After a few moments, during which the sound of the stove dying down rumbled throughout the area, she shook herself and stood up. "That smells good," she tried, clumsily. She grasped about mentally for a good topic to lead into from there, but her mouth chose to act ahead of her brain anyway. "What are you cooking?"

Falcon turned around fully then, actually spared her a look that didn't blaze with anger and vitriol. The emerald stare she fixed on Char carried only the telltale narrow of fading anger, as well as a hint of wariness.
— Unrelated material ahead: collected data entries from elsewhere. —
(** The access of a principal to a share is replaced: the epoch moves, what was open is
    closed, the new grants carry the epoch, and the ledger says so. *)
Definition replace_grants (share principal actor event : string) (new : list (string * option Z)) (at_ : Z) (d : db) : option db :=
  s ← shares d !! share;
  _ ← need (bool_decide (w_Status s = StatusActive));
  let d := set_shares (<[share := bumped s]> (shares d)) d in
  let epoch := AccessEpoch s + 1 in
  d ← insert_grants (map (fun c => {| g_ShareID := share; g_PrincipalID := principal; g_Capability := c.1; g_CreatedBy := actor; GrantedEpoch := epoch;
                                      g_ExpiresAt := c.2; g_RevokedAt := None |}) new) (close_grants share principal at_ d);
  appendCollaborationAudit (event_of share event actor "" "principal" principal (Capabilities (map fst new) epoch)) d.

Fixpoint apply_shares (i : Invitation) (at_ : Z) (order : list string) (gs : list InvitationGrant) (d : db) : option db :=
  match order with
  | [] => Some d
  | share :: order =>
      let mine := List.filter (fun g => bool_decide (s_ShareID g = share)) gs in
      _ ← need (forallb (fun g => later (s_ExpiresAt g) at_) mine);
      d ← replace_grants share (i_PrincipalID i) (i_CreatedBy i) "workspace.grants.activated" (map (fun g => (s_Capability g, s_ExpiresAt g)) mine) at_ d;
      apply_shares i at_ order gs d
  end.

Definition staged_before (a b : InvitationGrant) : bool :=
  if bool_decide (s_ShareID a = s_ShareID b) then String.ltb (s_Capability a) (s_Capability b) else String.ltb (s_ShareID a) (s_ShareID b).

Definition listInvitationGrants (id : string) (d : db) : list InvitationGrant :=
  SliceStable staged_before (List.filter (fun g => bool_decide (s_InvitationID g = id)) (staged d)).

(** The shares in the order the grants name them. *)
Definition first_seen (l : list string) : list string := foldl (fun acc s => if bool_decide (s ∈ acc) then acc else acc ++ [s]) [] l.

Definition applyInvitationGrants (id : string) (i : Invitation) (at_ : Z) (d : db) : option db :=
  let gs := listInvitationGrants id d in apply_shares i at_ (first_seen (map s_ShareID gs)) gs d.

Definition k_verified (at_ : Z) (k : IdentityKey) : IdentityKey := {|
  k_PrincipalID := k_PrincipalID k; CanonicalPublicKey := CanonicalPublicKey k; k_Fingerprint := k_Fingerprint k; k_Algorithm := k_Algorithm k;
  k_Status := StatusActive; ReplacesKeyID := ReplacesKeyID k; AddedByPrincipalID := AddedByPrincipalID k; k_VerifiedAt := Some at_; k_RevokedAt := k_RevokedAt k |}.

Definition challenge_matches (invitationID : string) (v : InvitedDeviceActivation) (h : Challenge) : bool :=
  bool_decide (h_InvitationID h = invitationID) && bool_decide (h_Initiator h = v_PeerID v) && bool_decide (h_Responder h = v_ResponderPeerID v) &&
  bool_decide (TranscriptHash h = v_TranscriptHash v) && unset (h_ConsumedAt h) && (v_At v <=? h_ExpiresAt h + 30) && (h_IssuedAt h - 30 <=? v_At v).

Definition ActivateInvitedDevice (v : InvitedDeviceActivation) (d : db) : option (Device * db) :=
  let at_ := v_At v in
  _ ← need (validateActivation v);
  i ← invitations d !! v_InvitationID v;
  _ ← need (bool_decide (TokenHash i = v_TokenHash v));
  _ ← need (unset (i_ConsumedAt i) && unset (i_RevokedAt i) && (at_ <? i_ExpiresAt i));
  principal ← principals d !! i_PrincipalID i;
  key ← keys d !! i_IdentityKeyID i;
  _ ← need (bool_decide (k_PrincipalID key = i_PrincipalID i) && validateInvitationLifecycle (Purpose i) (p_Status principal) (k_Status key));
  challenge ← challenges d !! v_ChallengeID v;
  _ ← need (challenge_matches (v_InvitationID v) v challenge);
  d ← consumeInvitationAndChallenge (v_InvitationID v) (v_ChallengeID v) (v_PeerID v) at_ d;
  '(x, d) ← bindInvitedDevice i v d;
  let d := if bool_decide (Purpose i = "new_principal") then set_principals (alter activated (i_PrincipalID i) (principals d)) d else d in
  let d := if bool_decide (k_Status key = StatusPending) then set_keys (<[i_IdentityKeyID i := k_verified at_ key]> (keys d)) d else d in
  d ← applyInvitationGrants (v_InvitationID v) i at_ d;
  d ← appendCollaborationAudit (event_of "" "device.activated" (i_PrincipalID i) (v_PeerID v) "device" (d_ID x) Other) d;
  Some (x, d).

(** ** Shares and grants *)

(** [CreateWorkspaceShare] with the policy of a new share: private. *)
Definition CreateWorkspaceShare (id ws peer owner : string) (d : db) : option db :=
  ws ← requiredLabel ws; peer ← requiredLabel peer;
  _ ← need (nonempty id && nonempty owner);
  o ← principals d !! owner;
  _ ← need (bool_decide (p_Status o = StatusActive));
  _ ← need (negb (any_row (fun s => bool_decide (LocalWorkspaceID s = ws)) (shares d)));
  t ← insert_row id {| LocalWorkspaceID := ws; HomePeerID := peer; OwnerPrincipalID := owner; w_Status := StatusActive; AccessEpoch := 1 |} (shares d);
  Some (set_policies (<[id := {| DefaultVisibility := "private"; AgentVisibilityCeiling := "private"; WideningRequiresApproval := true;
                                 EgressProfile := "task-safe-v1"; UpdatedBy := owner |}]> (policies d)) (set_shares t d)).

Definition GetWorkspaceShareByLocalWorkspaceID (ws : string) (d : db) : option (string * Share) :=
  List.find (fun kv => bool_decide (LocalWorkspaceID kv.2 = ws)) (map_to_list (shares d)).

Fixpoint distinct (seen : list string) (l : list string) : bool :=
  match l with [] => true | x :: l => negb (bool_decide (x ∈ seen)) && distinct (x :: seen) l end.

Definition normalizedCapabilities (input : list string) : option (list string) :=
  if forallb ValidWorkspaceCapability input && distinct [] input then Some (SliceStable String.ltb input) else None.

Definition effectiveWorkspaceGrants (gs : list Grant) (at_ : Z) : list Grant := List.filter (fun g => unset (g_RevokedAt g) && later (g_ExpiresAt g) at_) gs.

Definition workspaceGrantSetEqual (current : list Grant) (capabilities : list string) (expires : option Z) : bool :=
  (length current =? length capabilities)%nat &&
  forallb (fun c => existsb (fun g => bool_decide (g_Capability g = c) && bool_decide (g_ExpiresAt g = expires)) current) capabilities.

Record WorkspaceGrantSet := { ws_ShareID : string; ws_PrincipalID : string; ws_Capabilities : list string; ws_CreatedBy : string; ws_ExpiresAt : option Z; ws_At : Z }.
For some reason, the same thought that had come into Char's mind a couple of mornings ago reappeared: that at least the latter suspicion struck a familiar chord deep inside her.

Before she could pursue that formerly dormant notion, though, Falcon answered, still not dropping the ice-laden tone she tended to use around the redhead. Rather amusing, really, considering the element she was proficient at. "Blueberry pancakes. I had a third one ready for Riku, too, but he told me he had to leave pretty much right after I started cooking," she explained.

"Oh." Char blinked stupidly. She mentally chided herself, for choosing to throw her intelligence into a deep pit somewhere inside and locking it up.

Then again, in the face of Falcon's obvious lingering disdain toward her, her normally prolific dry remarks shriveled up before they could get to the tip of her tongue.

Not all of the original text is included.